## Exercise aim:
For the entries below, state how many lines contain the string "list". Add nothing else.

## Data supplied:
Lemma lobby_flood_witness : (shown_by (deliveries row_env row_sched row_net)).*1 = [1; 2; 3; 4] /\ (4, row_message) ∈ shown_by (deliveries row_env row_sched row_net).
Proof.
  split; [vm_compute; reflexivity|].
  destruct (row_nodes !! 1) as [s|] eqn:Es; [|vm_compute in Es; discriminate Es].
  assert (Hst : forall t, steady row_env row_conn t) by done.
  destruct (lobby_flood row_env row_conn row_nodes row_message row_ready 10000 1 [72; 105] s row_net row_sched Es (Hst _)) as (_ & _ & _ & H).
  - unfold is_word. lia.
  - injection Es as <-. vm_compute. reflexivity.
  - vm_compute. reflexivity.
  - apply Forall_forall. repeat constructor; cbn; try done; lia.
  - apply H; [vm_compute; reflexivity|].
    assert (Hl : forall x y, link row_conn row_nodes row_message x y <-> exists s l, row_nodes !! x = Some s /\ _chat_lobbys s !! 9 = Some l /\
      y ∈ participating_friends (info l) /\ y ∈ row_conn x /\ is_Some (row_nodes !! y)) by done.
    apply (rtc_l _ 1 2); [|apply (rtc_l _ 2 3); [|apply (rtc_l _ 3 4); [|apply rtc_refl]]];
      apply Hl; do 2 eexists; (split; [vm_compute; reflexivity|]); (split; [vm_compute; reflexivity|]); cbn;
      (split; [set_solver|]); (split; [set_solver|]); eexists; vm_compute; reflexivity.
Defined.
--
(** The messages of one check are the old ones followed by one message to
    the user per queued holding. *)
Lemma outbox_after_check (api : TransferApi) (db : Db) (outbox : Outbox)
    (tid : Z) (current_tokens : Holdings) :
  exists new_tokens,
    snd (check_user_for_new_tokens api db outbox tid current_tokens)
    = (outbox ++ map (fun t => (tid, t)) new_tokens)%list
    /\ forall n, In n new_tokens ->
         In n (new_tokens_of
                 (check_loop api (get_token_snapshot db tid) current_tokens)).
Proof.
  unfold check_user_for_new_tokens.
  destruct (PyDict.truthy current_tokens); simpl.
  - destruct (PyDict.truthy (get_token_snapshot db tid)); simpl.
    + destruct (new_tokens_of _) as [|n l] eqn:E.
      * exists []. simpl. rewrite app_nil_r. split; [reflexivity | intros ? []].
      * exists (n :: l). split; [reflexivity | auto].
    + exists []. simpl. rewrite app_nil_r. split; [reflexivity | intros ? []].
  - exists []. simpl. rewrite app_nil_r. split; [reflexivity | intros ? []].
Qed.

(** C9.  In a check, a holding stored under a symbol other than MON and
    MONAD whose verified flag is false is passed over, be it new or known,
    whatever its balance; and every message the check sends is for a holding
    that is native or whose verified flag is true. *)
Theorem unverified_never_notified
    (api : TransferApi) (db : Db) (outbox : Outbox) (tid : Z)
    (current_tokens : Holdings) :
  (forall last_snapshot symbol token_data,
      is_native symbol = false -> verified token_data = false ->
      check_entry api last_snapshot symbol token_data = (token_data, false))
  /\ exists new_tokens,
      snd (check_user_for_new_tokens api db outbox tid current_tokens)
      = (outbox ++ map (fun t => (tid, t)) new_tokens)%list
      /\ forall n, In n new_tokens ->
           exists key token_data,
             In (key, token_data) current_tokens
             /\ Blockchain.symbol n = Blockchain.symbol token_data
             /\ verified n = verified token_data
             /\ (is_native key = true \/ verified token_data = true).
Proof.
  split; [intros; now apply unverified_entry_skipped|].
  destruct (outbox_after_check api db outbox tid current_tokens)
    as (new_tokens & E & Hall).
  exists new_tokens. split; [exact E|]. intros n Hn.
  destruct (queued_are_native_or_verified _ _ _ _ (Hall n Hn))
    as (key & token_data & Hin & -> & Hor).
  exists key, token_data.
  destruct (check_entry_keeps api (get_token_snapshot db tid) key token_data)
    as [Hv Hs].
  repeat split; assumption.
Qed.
--
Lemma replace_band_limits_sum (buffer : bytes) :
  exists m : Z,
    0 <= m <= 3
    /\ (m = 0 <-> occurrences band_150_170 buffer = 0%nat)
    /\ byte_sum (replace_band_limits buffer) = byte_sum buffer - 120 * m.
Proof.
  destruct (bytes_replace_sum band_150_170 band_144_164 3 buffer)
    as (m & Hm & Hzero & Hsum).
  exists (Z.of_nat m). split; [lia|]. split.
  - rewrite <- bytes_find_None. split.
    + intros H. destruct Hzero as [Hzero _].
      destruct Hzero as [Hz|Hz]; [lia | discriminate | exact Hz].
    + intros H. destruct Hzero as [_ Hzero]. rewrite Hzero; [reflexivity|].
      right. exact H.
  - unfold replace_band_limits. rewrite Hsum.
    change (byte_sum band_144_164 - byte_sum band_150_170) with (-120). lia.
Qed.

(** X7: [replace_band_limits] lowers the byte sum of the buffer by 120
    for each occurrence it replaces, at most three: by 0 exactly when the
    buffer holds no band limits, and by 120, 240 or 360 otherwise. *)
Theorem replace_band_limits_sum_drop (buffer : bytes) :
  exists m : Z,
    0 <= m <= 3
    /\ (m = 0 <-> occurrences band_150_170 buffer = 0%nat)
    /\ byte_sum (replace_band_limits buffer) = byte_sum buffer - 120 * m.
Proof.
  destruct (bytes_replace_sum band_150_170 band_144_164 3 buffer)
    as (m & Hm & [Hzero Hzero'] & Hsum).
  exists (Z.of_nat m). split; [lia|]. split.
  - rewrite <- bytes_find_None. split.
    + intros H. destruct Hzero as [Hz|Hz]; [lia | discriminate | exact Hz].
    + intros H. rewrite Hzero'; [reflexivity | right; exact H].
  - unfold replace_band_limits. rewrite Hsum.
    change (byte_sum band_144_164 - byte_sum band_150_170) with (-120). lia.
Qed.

## Exercise answer:
2